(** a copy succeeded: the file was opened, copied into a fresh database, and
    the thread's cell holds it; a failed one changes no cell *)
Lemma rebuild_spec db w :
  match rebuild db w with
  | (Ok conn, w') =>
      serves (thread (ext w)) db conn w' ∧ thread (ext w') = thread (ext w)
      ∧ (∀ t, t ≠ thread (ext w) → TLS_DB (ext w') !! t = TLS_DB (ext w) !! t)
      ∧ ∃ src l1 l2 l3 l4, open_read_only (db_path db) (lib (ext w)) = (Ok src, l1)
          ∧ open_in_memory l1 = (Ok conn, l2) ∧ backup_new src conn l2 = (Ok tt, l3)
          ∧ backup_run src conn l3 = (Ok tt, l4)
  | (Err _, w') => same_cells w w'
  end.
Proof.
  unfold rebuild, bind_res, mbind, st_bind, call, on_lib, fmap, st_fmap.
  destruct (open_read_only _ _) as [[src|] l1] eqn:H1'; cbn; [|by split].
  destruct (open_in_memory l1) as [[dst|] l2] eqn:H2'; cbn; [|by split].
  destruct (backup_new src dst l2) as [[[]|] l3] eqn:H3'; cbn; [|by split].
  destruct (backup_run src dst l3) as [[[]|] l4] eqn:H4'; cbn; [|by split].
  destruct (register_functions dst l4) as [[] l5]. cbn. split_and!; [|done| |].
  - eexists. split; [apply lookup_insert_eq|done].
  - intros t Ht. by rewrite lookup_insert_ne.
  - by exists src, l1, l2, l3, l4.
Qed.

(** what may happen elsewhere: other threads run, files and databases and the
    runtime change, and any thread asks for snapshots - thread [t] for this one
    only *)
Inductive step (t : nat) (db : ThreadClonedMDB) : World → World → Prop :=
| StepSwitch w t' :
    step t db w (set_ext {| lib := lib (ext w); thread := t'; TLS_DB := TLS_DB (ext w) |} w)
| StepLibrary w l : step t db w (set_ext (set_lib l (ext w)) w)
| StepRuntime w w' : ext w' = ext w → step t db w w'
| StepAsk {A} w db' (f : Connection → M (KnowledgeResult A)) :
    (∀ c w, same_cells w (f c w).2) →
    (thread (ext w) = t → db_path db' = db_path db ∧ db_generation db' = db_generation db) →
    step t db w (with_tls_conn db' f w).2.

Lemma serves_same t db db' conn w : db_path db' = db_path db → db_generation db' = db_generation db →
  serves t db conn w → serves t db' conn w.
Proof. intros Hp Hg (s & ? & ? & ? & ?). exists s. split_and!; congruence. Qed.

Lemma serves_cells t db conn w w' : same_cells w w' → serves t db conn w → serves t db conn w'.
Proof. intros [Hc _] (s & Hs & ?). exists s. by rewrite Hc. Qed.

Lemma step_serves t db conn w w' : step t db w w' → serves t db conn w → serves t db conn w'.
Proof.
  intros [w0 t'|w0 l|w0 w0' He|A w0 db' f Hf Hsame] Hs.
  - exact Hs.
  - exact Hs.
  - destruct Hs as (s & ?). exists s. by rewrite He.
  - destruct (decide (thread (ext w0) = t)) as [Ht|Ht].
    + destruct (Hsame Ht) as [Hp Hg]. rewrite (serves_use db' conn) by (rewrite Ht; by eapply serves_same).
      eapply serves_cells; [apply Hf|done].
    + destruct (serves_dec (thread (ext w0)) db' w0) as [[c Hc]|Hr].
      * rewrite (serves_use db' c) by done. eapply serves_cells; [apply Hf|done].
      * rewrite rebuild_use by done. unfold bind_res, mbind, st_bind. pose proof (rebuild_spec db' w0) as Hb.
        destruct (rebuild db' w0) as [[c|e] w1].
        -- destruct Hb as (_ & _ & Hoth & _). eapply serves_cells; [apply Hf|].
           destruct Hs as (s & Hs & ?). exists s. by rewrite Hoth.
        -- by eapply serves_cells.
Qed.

**WHAT IS NEEDED:**
Reproduce exactly the stretch of the material above that starts at the line with "on_lib, fmap, st_fmap." and ends at the line with "destruct (backup_run src", both included, and nothing else.

**RESULT FOR THIS EXERCISE:**
  unfold rebuild, bind_res, mbind, st_bind, call, on_lib, fmap, st_fmap.
  destruct (open_read_only _ _) as [[src|] l1] eqn:H1'; cbn; [|by split].
  destruct (open_in_memory l1) as [[dst|] l2] eqn:H2'; cbn; [|by split].
  destruct (backup_new src dst l2) as [[[]|] l3] eqn:H3'; cbn; [|by split].
  destruct (backup_run src dst l3) as [[[]|] l4] eqn:H4'; cbn; [|by split].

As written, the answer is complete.